Let's say I want to count the number of ways a string can be decoded, once encoding algorithm follows this map: 'a'=>'1', 'b'=>'2', ... 'z'=>'26'
.
I could simply count it using a recursive function as follows:
def num_ways(s: str) -> int:
if len(s) > 0 and s[0] == '0':
return 0
if len(s) <= 1:
return 1
if len(s) >= 2 and int(s[:2]) > 26:
return num_ways(s[1:])
return num_ways(s[1:]) + num_ways(s[2:])
However, this function can be easily optimized by using memoization technique. (I'll avoid showing off memoization into that code to keep it tidy, but you can assume I could use such a decorator that would be responsible for this job)
Alright! But what if I want to use a stack to replace that recursion? (I don't want to use a bottom-up dynamic programming approach in this case)

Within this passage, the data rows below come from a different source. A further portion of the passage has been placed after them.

(** The file's own [push_event_fields] writes the fields of the event log's. *)
Definition dead_letter_fields (d : DeadLetterRecord) : Fields :=
  push_field "version" DEAD_LETTER_VERSION
  ++ push_event_fields (dl_event d)
  ++ dl_push_error_fields "reason" (Some (dl_reason d))
  ++ push_field "replay_count" (n_to_string (dl_replay_count d))
  ++ push_field "retry_delay_ms" (n_to_string (rp_retry_delay_ms (dl_redrive d)))
  ++ push_field "next_attempt_after_ms" (n_to_string (rp_next_attempt_after_ms (dl_redrive d)))
  ++ push_field "replay_handler_count" (n_to_string (len (dl_replay_handlers d)))
  ++ push_handlers 0 (dl_replay_handlers d).

Definition dead_letter_to_storage (d : DeadLetterRecord) : string := render (dead_letter_fields d).

(** ** Reading *)

Definition dl_parse_field_line (fields : FieldMap) (line : string) : Res FieldMap :=
  match split_once "=" line with
  | None => Err (conflict "dead-letter record field is invalid")
  | Some (key, value) =>
      reject str_is_empty (trim key) || negb (String.eqb (trim key) key) with
        conflict "dead-letter record field key is invalid" ⊕ ("field", key) else
      reject bool_decide (is_Some (fields !! key)) with
        conflict "dead-letter record field is duplicated" ⊕ ("field", key) else
      Ok (<[key := value]> fields)
  end.

Fixpoint dl_parse_field_lines (fields : FieldMap) (ls : list string) : Res FieldMap :=
  match ls with
  | [] => Ok fields
  | line :: rest =>
      let? fields' := dl_parse_field_line fields line in dl_parse_field_lines fields' rest
  end.

Definition dl_parse_fields (data : string) : Res FieldMap :=
  dl_parse_field_lines ∅ (List.filter (fun line => negb (str_is_empty (trim line))) (lines data)).

Definition dl_require_field (fields : FieldMap) (key : string) : Res string :=
  ok_or (fields !! key) (conflict "dead-letter record field is missing" ⊕ ("field", key)).

Definition dl_decode_string (value : string) : Res string :=
  let? bytes := hex_decode value in
  reject negb (utf8_valid bytes) with conflict "dead-letter string field is not utf-8" else
  Ok bytes.

Definition dl_decoded_required_string (fields : FieldMap) (key : string) : Res string :=
  let? value := dl_require_field fields key in
  map_err (fun error => error ⊕ ("field", key)) (dl_decode_string value).

Definition dl_optional_decoded_string (fields : FieldMap) (key : string) : Res (option string) :=
  match fields !! key with
  | Some value =>
      if str_is_empty value then Ok None
      else result_map Some (map_err (fun error => error ⊕ ("field", key)) (dl_decode_string value))
  | None => Ok None
  end.

(** [parse_usize], [parse_u64] and the [u32] of [optional_u32]. *)
Definition dl_parse_number (max : N) (value field : string) : Res N :=
  ok_or (parse_unsigned max value)
    (conflict "dead-letter numeric field is invalid" ⊕ ("field", field)).

(** [optional_u64], [optional_usize] and [optional_u32]. *)
Definition dl_optional_number (max : N) (fields : FieldMap) (key : string) : Res (option N) :=
  match fields !! key with
  | Some value => if str_is_empty value then Ok None
                  else result_map Some (dl_parse_number max value key)
  | None => Ok None
  end.

Definition dl_parse_bool (value field : string) : Res bool :=
  if String.eqb value "true" then Ok true
  else if String.eqb value "false" then Ok false
  else Err (conflict "dead-letter boolean field is invalid" ⊕ ("field", field)).

Definition dl_optional_id (k : IdKind) (fields : FieldMap) (key : string) : Res (option (Id k)) :=
  let? value := dl_optional_decoded_string fields key in
  match value with
  | Some v => result_map Some (id_parse k v)
  | None => Ok None
  end.

Definition dl_target_from_fields (fields : FieldMap) : Res EventTarget :=
  let? kind := dl_require_field fields "target_kind" in
  if String.eqb kind "broadcast" then Ok TargetBroadcast
  else if String.eqb kind "agent" then
    let? v := dl_decoded_required_string fields "target_value" in
    result_map TargetAgent (id_parse KAgent v)
  else if String.eqb kind "capability" then
    let? v := dl_decoded_required_string fields "target_value" in
    result_map TargetCapability (capability_name_parse v)
  else if String.eqb kind "adapter" then
    let? v := dl_decoded_required_string fields "target_value" in
    result_map TargetAdapter (id_parse KAdapter v)
  else Err (conflict "dead-letter target kind is invalid" ⊕ ("target_kind", kind)).

Definition dl_payload_from_fields (fields : FieldMap) : Res EventPayload :=
  let? kind := dl_require_field fields "payload_kind" in
  if String.eqb kind "empty" then Ok PayloadEmpty
  else if String.eqb kind "text" then
    result_map PayloadText (dl_decoded_required_string fields "payload_value")
  else if String.eqb kind "bytes" then
    let? v := dl_require_field fields "payload_value" in result_map PayloadBytes (hex_decode v)
  else Err (conflict "dead-letter payload kind is invalid" ⊕ ("payload_kind", kind)).

(** Instants past the platform's range are not modelled. *)
Definition event_metadata_from_fields (fields : FieldMap) : Res EventMetadata :=
  let? secs := dl_optional_number u64_max fields "created_at_secs" in
  let? nanos := dl_optional_number u32_max fields "created_at_nanos" in
  let secs := default 0%N secs in
  let nanos := default 0%N nanos in
  reject (NANOS_PER_SEC <=? nanos)%N with
    conflict "dead-letter created_at_nanos is invalid" ⊕ ("field", "created_at_nanos") else
  let? request_id := dl_optional_id KRequest fields "request_id" in
  let? generation_id := dl_optional_id KGeneration fields "generation_id" in
  let? correlation := dl_optional_id KEvent fields "correlation_id" in
  let? causation := dl_optional_id KEvent fields "causation_id" in
  Ok {| created_at := Z.of_N (secs * NANOS_PER_SEC + nanos);
        meta_request_id := request_id;
        meta_trace := MkTraceContext correlation causation;
        meta_generation_id := generation_id |}.

Definition dl_event_from_fields (fields : FieldMap) : Res Event :=
  let? id_text := dl_decoded_required_string fields "event_id" in
  let? id := id_parse KEvent id_text in
  let? topic_text := dl_decoded_required_string fields "topic" in
  let? topic := topic_parse topic_text in
  let? target := dl_target_from_fields fields in
  let? payload := dl_payload_from_fields fields in
  let? metadata := event_metadata_from_fields fields in
  Ok {| event_id := id; event_topic := topic; event_target := target; event_payload := payload;
        event_metadata := metadata |}.

Definition dl_error_kind_from_storage (value : string) : Res ErrorKind :=
  match List.find (fun k => String.eqb value (error_kind_str k))
    [InvalidArgument; NotFound; Conflict; PermissionDenied; Timeout; Unavailable; Internal;
     Unsupported] with
  | Some k => Ok k
  | None => Err (conflict "dead-letter error kind is invalid" ⊕ ("error_kind", value))
  end.

Definition dl_error_from_fields (fields : FieldMap) (prefix : string) : Res (option EvaError) :=
  let? kind_value := dl_require_field fields (prefix +:+ "_kind") in
  if str_is_empty kind_value then Ok None
  else
    let? kind := dl_error_kind_from_storage kind_value in
    let? message := dl_decoded_required_string fields (prefix +:+ "_message") in
    let? retryable_text := dl_require_field fields (prefix +:+ "_retryable") in
    let? retryable := dl_parse_bool retryable_text (prefix +:+ "_retryable") in
    Ok (Some (with_retryable (error_new kind message) retryable)).

Definition handler_from_fields (fields : FieldMap) (index : nat) : Res ReplayHandlerBinding :=
  let? handler_kind := dl_decoded_required_string fields (handler_key index "_kind") in
  let? agent_text := dl_decoded_required_string fields (handler_key index "_agent_id") in
  let? agent_id := id_parse KAgent agent_text in
  let? idempotency_key := dl_optional_id KRequest fields (handler_key index "_idempotency_key") in
  let? binding := replay_handler_binding_new handler_kind agent_id in
  Ok (MkReplayHandlerBinding (rh_handler_kind binding) (rh_agent_id binding) idempotency_key).

Definition dead_letter_from_storage (data : string) : Res DeadLetterRecord :=
  let? fields := dl_parse_fields data in
  let? version := dl_require_field fields "version" in
  reject negb (String.eqb version DEAD_LETTER_VERSION) with
    conflict "dead-letter record version is unsupported" ⊕ ("version", version) else
  let? event := dl_event_from_fields fields in
  let? reason := dl_error_from_fields fields "reason" in
  let? reason := ok_or reason (conflict "dead-letter reason is missing") in
  let? count_text := dl_require_field fields "replay_count" in
  let? replay_count := dl_parse_number usize_max count_text "replay_count" in
  let? retry_delay_ms := dl_optional_number u64_max fields "retry_delay_ms" in
  let? next_attempt_after_ms := dl_optional_number u64_max fields "next_attempt_after_ms" in
  let? handler_count := dl_optional_number usize_max fields "replay_handler_count" in
  let handler_count := default 0%N handler_count in
  reject (MAX_REPLAY_HANDLERS <? handler_count)%N with
    conflict "dead-letter replay handler count exceeds scheduler route limit"
      ⊕ ("replay_handler_count", n_to_string handler_count)
      ⊕ ("max_replay_handlers", n_to_string MAX_REPLAY_HANDLERS) else
  let? handlers := try_map (handler_from_fields fields) (seq 0 (N.to_nat handler_count)) in
  let? record := with_replay_handlers_and_redrive event reason handlers redrive_default in
  Ok (record <| dl_replay_count := replay_count |>
             <| dl_redrive := MkRedrivePolicy (default 0%N retry_delay_ms)
                                (default 0%N next_attempt_after_ms) |>).

(** ** Well-formed records *)

Record handler_ok (b : ReplayHandlerBinding) : Prop := {
  ho_kind : validate_handler_kind (rh_handler_kind b) = Ok tt;
  ho_utf8 : utf8_valid (rh_handler_kind b) = true;
  ho_agent : id_ok (rh_agent_id b);
  ho_key : opt_ok id_ok (rh_idempotency_key b)
}.

Record dead_letter_ok (d : DeadLetterRecord) : Prop := {
  do_event : event_ok (dl_event d);
  do_message : utf8_valid (err_message (dl_reason d)) = true;
  do_count : (dl_replay_count d <= usize_max)%N;
  do_delay : (rp_retry_delay_ms (dl_redrive d) <= u64_max)%N;
  do_next : (rp_next_attempt_after_ms (dl_redrive d) <= u64_max)%N;
  do_handlers : Forall handler_ok (dl_replay_handlers d);
  do_handler_count : (len (dl_replay_handlers d) <= MAX_REPLAY_HANDLERS)%N
}.

(** What the format keeps of a reason. *)
Definition stored_reason (e : EvaError) : EvaError :=
  with_retryable (error_new (err_kind e) (err_message e)) (err_retryable e).
Definition stored_dead_letter (d : DeadLetterRecord) : DeadLetterRecord :=
  d <| dl_reason := stored_reason (dl_reason d) |>.

Lemma stored_dead_letter_text d :
  dead_letter_to_storage (stored_dead_letter d) = dead_letter_to_storage d.
Proof. done. Qed.
Lemma stored_dead_letter_idem d : stored_dead_letter (stored_dead_letter d) = stored_dead_letter d.
Proof. done. Qed.
Lemma stored_dead_letter_ok d : dead_letter_ok d -> dead_letter_ok (stored_dead_letter d).
Proof. intros []. by split. Qed.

So I could have something like this:
def num_ways_stack(s: str) -> int:
stack = deque()
stack.append(s)
ways = 0
while stack:
cur_s = stack.pop()
if len(cur_s) > 0 and cur_s[0] == '0':
continue
if len(cur_s) <= 1:
ways += 1
continue
if len(cur_s) >= 2 and int(cur_s[:2]) > 26:
stack.append(cur_s[1:])
continue
stack.append(cur_s[1:])
stack.append(cur_s[2:])
return ways
It works! But how can I optimize it by memoizing duplicate work as well as I'm able to do in the recursive method? Moreover, is there a better way to convert from a recursive function to a stack-based non-recursive one?